Dataset entries
▶

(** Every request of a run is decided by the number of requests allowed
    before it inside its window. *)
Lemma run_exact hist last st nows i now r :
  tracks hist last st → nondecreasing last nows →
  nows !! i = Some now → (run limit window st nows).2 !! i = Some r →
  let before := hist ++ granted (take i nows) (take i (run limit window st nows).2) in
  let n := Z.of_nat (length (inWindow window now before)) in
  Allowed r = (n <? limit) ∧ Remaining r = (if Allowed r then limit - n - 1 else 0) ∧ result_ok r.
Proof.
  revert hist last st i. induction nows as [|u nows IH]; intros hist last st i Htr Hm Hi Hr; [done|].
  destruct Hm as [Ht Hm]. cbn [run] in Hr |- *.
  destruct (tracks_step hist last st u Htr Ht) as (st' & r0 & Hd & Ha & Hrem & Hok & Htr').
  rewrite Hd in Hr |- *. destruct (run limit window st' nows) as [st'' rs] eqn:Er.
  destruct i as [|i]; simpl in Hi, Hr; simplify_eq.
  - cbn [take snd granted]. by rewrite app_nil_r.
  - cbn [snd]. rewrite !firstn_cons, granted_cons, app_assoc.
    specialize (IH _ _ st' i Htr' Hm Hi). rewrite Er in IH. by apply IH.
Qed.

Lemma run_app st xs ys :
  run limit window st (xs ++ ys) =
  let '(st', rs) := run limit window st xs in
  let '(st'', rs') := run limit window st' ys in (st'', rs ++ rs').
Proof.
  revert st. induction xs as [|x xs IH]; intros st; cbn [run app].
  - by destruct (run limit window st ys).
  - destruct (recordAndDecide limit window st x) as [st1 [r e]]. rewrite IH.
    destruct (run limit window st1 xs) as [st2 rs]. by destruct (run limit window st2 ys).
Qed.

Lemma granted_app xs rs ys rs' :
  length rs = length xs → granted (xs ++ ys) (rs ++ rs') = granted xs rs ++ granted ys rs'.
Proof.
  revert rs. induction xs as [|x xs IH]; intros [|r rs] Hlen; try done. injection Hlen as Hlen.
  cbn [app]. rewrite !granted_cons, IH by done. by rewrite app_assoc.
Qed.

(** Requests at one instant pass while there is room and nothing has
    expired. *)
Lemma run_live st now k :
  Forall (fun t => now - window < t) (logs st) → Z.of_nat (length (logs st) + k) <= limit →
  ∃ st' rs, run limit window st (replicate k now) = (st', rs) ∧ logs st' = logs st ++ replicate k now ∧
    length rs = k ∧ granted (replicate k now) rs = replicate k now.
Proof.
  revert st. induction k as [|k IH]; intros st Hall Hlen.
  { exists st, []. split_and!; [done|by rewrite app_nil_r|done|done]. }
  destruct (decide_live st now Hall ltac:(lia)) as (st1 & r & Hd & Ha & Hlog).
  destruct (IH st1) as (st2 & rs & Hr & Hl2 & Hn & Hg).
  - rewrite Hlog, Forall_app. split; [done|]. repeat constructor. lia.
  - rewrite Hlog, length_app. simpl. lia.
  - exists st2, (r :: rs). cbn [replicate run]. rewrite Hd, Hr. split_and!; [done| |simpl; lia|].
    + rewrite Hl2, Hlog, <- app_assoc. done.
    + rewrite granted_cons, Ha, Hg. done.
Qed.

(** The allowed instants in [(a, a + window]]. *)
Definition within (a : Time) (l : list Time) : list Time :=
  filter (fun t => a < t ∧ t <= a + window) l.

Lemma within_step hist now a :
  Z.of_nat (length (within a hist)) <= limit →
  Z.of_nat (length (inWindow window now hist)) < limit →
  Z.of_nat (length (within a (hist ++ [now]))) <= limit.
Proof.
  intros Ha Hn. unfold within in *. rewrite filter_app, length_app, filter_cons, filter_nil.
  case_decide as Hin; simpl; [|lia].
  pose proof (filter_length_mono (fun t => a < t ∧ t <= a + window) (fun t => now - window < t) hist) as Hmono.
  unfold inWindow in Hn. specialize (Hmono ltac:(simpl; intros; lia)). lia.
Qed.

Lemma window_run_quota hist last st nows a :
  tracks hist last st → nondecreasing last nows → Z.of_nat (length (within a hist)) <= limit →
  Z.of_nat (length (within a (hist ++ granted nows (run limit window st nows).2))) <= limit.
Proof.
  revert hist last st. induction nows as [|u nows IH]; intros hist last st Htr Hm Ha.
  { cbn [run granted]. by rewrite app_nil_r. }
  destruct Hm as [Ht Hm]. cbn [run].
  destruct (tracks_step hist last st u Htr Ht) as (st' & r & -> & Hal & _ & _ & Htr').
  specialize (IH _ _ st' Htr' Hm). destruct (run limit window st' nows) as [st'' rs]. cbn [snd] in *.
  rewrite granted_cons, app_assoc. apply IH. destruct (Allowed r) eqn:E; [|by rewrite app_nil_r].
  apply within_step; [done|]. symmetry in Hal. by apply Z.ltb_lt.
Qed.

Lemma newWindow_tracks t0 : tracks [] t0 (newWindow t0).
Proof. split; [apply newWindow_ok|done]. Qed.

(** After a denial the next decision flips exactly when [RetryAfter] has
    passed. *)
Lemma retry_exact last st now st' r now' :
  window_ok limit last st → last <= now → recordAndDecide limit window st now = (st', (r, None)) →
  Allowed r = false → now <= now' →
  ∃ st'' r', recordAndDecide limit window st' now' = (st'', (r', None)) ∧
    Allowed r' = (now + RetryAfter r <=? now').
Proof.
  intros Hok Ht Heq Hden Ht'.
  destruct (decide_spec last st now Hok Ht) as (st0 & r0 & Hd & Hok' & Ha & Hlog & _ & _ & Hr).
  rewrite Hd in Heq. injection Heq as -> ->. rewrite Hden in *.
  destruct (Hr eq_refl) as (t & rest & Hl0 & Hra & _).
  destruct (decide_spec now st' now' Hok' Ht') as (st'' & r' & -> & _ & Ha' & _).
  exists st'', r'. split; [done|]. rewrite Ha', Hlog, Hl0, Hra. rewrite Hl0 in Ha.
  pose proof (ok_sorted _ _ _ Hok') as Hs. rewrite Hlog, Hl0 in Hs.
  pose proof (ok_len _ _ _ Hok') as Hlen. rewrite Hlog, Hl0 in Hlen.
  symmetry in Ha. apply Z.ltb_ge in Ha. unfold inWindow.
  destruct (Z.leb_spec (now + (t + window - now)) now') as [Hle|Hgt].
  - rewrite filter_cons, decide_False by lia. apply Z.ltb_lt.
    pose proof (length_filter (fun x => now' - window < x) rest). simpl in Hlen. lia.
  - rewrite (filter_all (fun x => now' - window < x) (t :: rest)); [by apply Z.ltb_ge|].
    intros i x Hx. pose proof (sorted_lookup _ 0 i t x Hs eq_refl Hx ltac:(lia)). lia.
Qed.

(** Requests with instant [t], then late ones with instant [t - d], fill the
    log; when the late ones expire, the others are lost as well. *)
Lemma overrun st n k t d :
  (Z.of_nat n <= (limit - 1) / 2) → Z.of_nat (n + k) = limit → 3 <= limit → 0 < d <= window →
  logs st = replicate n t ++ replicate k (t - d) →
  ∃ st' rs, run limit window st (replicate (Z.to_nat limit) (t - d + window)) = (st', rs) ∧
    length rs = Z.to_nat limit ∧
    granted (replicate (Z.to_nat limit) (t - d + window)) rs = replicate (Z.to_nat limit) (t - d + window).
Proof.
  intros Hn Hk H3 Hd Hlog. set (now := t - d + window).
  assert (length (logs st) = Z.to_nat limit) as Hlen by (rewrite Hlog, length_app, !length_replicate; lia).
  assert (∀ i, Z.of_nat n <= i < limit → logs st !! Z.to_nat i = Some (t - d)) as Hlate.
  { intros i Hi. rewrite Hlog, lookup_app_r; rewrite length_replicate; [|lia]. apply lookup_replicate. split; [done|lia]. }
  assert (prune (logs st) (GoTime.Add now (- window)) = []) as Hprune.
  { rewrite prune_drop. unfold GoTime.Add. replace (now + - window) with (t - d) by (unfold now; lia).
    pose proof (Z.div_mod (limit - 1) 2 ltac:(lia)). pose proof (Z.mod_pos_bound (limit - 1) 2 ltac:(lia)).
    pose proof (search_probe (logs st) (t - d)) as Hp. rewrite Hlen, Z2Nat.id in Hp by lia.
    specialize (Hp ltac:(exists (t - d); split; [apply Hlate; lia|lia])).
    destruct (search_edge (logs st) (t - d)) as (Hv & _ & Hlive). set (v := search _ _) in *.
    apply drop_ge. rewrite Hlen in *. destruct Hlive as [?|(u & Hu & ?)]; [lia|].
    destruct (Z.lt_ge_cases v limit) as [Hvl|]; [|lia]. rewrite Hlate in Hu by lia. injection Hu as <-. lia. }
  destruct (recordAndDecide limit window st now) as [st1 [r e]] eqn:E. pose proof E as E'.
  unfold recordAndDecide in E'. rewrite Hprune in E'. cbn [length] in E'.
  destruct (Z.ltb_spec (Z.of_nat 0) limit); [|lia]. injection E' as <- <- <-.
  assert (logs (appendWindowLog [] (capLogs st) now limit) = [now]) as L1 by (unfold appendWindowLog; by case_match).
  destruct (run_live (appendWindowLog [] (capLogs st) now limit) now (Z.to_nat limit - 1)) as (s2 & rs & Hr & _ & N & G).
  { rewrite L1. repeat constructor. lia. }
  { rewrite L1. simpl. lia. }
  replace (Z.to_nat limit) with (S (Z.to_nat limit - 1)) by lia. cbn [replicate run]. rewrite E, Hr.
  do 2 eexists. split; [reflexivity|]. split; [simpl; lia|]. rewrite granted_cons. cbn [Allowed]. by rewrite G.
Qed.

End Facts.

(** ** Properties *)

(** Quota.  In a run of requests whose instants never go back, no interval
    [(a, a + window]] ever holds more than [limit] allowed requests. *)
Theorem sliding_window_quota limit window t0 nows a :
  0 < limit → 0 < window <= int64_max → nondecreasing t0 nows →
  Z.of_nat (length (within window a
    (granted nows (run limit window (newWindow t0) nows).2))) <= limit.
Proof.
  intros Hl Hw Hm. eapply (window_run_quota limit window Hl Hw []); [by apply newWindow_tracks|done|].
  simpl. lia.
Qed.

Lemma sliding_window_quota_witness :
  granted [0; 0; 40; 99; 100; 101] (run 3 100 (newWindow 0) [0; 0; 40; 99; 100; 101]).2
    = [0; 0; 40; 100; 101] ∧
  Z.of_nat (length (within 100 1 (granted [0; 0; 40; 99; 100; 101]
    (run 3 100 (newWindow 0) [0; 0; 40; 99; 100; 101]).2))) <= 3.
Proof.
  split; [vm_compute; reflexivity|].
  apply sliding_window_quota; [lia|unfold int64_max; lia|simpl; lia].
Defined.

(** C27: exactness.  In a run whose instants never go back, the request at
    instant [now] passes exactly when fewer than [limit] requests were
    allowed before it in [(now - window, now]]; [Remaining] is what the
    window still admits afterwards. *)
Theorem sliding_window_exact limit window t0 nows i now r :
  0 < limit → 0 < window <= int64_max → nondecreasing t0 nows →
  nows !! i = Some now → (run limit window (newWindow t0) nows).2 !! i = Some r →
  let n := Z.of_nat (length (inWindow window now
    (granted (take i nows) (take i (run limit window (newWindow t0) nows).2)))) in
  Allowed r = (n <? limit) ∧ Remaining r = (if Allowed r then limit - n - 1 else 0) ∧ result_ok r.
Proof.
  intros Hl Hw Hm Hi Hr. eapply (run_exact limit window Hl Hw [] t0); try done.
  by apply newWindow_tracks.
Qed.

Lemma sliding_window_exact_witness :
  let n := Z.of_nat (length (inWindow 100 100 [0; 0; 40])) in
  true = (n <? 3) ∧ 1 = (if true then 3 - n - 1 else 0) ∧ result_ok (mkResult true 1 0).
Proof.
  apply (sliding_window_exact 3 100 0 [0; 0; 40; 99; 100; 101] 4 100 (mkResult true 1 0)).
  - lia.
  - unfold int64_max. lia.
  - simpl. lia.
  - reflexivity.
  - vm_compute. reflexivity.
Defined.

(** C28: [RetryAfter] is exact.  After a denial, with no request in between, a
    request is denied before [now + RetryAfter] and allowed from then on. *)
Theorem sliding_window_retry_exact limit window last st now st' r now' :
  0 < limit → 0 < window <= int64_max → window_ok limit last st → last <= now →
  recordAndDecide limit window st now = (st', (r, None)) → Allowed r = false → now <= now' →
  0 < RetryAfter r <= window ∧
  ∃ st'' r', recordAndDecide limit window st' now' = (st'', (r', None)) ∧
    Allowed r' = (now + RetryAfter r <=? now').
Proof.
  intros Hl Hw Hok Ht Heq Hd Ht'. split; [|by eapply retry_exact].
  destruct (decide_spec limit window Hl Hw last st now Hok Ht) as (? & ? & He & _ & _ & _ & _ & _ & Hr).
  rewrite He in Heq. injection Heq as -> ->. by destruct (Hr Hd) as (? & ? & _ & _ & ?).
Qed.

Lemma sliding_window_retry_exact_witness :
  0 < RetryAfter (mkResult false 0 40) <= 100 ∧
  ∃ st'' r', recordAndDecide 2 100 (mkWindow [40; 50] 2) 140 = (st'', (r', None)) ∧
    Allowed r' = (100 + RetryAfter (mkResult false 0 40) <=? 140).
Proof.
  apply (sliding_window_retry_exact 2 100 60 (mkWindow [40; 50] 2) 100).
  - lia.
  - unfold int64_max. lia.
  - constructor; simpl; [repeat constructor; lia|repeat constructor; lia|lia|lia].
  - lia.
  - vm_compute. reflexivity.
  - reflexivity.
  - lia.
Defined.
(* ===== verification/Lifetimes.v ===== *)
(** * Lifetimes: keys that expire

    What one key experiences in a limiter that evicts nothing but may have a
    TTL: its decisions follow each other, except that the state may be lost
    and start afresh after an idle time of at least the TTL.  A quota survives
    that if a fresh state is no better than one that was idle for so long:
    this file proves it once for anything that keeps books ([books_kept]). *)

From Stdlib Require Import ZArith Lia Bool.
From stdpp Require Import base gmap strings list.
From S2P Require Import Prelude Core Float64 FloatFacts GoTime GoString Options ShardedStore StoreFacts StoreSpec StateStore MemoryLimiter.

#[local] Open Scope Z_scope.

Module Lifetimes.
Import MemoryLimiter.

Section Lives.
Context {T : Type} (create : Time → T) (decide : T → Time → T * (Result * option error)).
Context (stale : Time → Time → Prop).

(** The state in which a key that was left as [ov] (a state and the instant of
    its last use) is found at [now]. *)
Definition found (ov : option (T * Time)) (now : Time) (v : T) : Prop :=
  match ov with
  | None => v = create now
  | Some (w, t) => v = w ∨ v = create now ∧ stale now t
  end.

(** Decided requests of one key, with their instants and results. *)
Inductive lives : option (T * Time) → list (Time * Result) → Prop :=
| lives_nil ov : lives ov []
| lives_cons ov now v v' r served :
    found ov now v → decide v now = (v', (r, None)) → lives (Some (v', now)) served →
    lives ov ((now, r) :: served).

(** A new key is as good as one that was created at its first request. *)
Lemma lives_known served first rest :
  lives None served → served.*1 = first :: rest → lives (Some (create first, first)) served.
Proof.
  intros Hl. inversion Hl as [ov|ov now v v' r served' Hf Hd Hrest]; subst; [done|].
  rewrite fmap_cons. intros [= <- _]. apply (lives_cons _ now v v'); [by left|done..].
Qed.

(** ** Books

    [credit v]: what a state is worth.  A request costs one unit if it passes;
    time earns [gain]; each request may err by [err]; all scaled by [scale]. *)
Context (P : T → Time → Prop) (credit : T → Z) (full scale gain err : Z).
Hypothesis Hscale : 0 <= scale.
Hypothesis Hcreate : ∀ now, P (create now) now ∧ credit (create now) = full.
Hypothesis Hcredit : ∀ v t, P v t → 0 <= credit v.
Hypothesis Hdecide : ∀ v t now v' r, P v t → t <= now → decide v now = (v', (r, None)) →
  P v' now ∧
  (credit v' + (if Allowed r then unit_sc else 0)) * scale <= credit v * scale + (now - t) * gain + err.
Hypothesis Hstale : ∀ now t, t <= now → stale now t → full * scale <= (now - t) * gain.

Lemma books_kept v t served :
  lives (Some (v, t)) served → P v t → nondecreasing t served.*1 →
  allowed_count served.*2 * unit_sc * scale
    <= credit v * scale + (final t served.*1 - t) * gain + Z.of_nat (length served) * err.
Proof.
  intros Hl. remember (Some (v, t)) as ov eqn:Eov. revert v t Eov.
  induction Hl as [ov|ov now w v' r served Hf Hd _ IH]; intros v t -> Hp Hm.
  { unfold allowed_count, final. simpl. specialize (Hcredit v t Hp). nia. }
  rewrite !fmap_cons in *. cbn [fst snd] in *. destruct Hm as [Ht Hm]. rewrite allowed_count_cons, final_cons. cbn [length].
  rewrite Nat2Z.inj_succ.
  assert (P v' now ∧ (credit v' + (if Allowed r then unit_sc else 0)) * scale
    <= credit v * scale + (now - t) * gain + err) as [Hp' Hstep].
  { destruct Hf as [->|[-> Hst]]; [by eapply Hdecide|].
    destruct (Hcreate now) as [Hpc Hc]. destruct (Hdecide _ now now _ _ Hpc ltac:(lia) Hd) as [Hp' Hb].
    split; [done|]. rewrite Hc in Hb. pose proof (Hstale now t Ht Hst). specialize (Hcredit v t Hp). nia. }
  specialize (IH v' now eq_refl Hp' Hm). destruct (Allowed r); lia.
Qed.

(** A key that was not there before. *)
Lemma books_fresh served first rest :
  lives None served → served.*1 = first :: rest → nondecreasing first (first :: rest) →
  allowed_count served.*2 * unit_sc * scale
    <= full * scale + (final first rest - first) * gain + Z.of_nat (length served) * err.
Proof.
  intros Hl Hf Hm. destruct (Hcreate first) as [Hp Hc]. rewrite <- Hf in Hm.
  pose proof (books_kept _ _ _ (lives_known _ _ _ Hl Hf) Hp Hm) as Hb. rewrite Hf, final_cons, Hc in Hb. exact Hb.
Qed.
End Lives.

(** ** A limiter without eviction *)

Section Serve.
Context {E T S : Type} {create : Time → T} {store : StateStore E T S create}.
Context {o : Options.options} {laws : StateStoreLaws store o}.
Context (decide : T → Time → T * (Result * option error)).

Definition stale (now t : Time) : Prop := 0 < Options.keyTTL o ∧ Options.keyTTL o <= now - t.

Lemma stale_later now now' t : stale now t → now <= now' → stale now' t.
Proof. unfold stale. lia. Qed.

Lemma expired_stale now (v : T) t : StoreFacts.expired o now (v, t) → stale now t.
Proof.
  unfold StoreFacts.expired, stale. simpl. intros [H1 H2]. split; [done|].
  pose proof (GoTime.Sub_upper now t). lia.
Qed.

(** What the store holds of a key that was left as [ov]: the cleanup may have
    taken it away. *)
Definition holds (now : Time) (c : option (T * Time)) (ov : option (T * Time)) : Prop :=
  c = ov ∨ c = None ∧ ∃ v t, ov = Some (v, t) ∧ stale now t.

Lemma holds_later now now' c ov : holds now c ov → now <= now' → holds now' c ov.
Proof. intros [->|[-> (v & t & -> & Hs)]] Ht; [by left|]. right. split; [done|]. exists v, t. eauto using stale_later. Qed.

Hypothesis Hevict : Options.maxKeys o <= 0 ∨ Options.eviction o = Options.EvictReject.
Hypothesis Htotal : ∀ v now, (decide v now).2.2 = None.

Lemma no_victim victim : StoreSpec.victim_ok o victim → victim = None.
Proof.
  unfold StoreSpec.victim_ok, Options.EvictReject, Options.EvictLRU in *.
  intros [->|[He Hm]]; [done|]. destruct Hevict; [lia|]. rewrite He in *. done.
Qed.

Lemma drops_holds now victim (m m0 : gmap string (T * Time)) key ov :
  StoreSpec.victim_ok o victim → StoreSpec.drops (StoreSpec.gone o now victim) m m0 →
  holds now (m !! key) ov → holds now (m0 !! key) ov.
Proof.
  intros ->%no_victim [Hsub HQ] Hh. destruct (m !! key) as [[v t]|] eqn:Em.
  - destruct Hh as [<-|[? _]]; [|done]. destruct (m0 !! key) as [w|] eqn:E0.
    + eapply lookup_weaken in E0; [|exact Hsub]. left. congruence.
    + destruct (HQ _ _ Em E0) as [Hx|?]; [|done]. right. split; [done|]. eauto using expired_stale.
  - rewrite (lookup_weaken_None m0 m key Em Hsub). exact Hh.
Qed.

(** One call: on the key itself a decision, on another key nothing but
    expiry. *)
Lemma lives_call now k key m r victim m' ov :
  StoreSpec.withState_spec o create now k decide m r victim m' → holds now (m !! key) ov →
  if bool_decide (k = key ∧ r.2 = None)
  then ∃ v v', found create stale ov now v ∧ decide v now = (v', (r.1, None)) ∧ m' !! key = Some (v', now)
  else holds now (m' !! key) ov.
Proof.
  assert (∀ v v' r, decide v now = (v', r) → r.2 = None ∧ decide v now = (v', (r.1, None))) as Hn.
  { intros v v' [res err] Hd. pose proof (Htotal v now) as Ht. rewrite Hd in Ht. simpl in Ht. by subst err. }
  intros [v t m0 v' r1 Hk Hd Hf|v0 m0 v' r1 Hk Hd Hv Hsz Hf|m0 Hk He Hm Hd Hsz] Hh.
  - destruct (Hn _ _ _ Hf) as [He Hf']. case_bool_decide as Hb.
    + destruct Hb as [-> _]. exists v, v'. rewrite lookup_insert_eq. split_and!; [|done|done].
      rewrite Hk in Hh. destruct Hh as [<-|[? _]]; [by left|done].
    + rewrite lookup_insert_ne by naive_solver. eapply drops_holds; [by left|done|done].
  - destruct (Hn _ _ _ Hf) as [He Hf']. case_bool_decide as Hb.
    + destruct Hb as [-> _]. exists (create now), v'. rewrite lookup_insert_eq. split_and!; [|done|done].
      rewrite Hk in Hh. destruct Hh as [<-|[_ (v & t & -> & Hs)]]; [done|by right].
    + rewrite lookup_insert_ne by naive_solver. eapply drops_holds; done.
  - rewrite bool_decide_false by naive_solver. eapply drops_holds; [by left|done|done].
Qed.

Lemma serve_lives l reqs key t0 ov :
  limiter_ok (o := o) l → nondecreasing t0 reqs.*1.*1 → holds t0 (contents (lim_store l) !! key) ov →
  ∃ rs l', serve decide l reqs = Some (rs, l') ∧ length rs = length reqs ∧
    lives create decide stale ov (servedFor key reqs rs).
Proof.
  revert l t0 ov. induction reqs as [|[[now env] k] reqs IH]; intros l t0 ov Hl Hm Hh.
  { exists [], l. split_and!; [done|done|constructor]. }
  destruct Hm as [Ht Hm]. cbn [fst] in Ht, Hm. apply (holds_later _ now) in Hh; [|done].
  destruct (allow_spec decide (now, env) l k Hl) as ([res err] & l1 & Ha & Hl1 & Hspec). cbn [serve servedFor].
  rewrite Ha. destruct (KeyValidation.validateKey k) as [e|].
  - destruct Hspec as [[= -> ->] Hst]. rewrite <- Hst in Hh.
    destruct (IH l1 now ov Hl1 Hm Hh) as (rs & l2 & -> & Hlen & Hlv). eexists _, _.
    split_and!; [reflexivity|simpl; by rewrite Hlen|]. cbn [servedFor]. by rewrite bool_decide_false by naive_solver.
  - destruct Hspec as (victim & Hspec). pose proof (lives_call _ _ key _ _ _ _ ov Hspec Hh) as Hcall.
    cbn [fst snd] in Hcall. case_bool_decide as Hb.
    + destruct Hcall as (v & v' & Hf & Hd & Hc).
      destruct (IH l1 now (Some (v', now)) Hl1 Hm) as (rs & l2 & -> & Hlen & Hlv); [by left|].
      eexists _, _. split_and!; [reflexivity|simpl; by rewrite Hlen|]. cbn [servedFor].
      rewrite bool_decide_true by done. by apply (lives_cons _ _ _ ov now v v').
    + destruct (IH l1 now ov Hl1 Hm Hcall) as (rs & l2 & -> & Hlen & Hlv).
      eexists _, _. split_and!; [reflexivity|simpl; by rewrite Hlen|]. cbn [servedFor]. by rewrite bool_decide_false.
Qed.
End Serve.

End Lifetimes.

◀

-- WHAT THE TASK ASKS --
Write down exactly the span of lines above from the one containing "before it inside its window. *)" to the one containing "revert rs. induction", both ends included.

-- RESULT OF THE EXERCISE --
    before it inside its window. *)
Lemma run_exact hist last st nows i now r :
  tracks hist last st → nondecreasing last nows →
  nows !! i = Some now → (run limit window st nows).2 !! i = Some r →
  let before := hist ++ granted (take i nows) (take i (run limit window st nows).2) in
  let n := Z.of_nat (length (inWindow window now before)) in
  Allowed r = (n <? limit) ∧ Remaining r = (if Allowed r then limit - n - 1 else 0) ∧ result_ok r.
Proof.
  revert hist last st i. induction nows as [|u nows IH]; intros hist last st i Htr Hm Hi Hr; [done|].
  destruct Hm as [Ht Hm]. cbn [run] in Hr |- *.
  destruct (tracks_step hist last st u Htr Ht) as (st' & r0 & Hd & Ha & Hrem & Hok & Htr').
  rewrite Hd in Hr |- *. destruct (run limit window st' nows) as [st'' rs] eqn:Er.
  destruct i as [|i]; simpl in Hi, Hr; simplify_eq.
  - cbn [take snd granted]. by rewrite app_nil_r.
  - cbn [snd]. rewrite !firstn_cons, granted_cons, app_assoc.
    specialize (IH _ _ st' i Htr' Hm Hi). rewrite Er in IH. by apply IH.
Qed.

Lemma run_app st xs ys :
  run limit window st (xs ++ ys) =
  let '(st', rs) := run limit window st xs in
  let '(st'', rs') := run limit window st' ys in (st'', rs ++ rs').
Proof.
  revert st. induction xs as [|x xs IH]; intros st; cbn [run app].
  - by destruct (run limit window st ys).
  - destruct (recordAndDecide limit window st x) as [st1 [r e]]. rewrite IH.
    destruct (run limit window st1 xs) as [st2 rs]. by destruct (run limit window st2 ys).
Qed.

Lemma granted_app xs rs ys rs' :
  length rs = length xs → granted (xs ++ ys) (rs ++ rs') = granted xs rs ++ granted ys rs'.
Proof.
  revert rs. induction xs as [|x xs IH]; intros [|r rs] Hlen; try done. injection Hlen as Hlen.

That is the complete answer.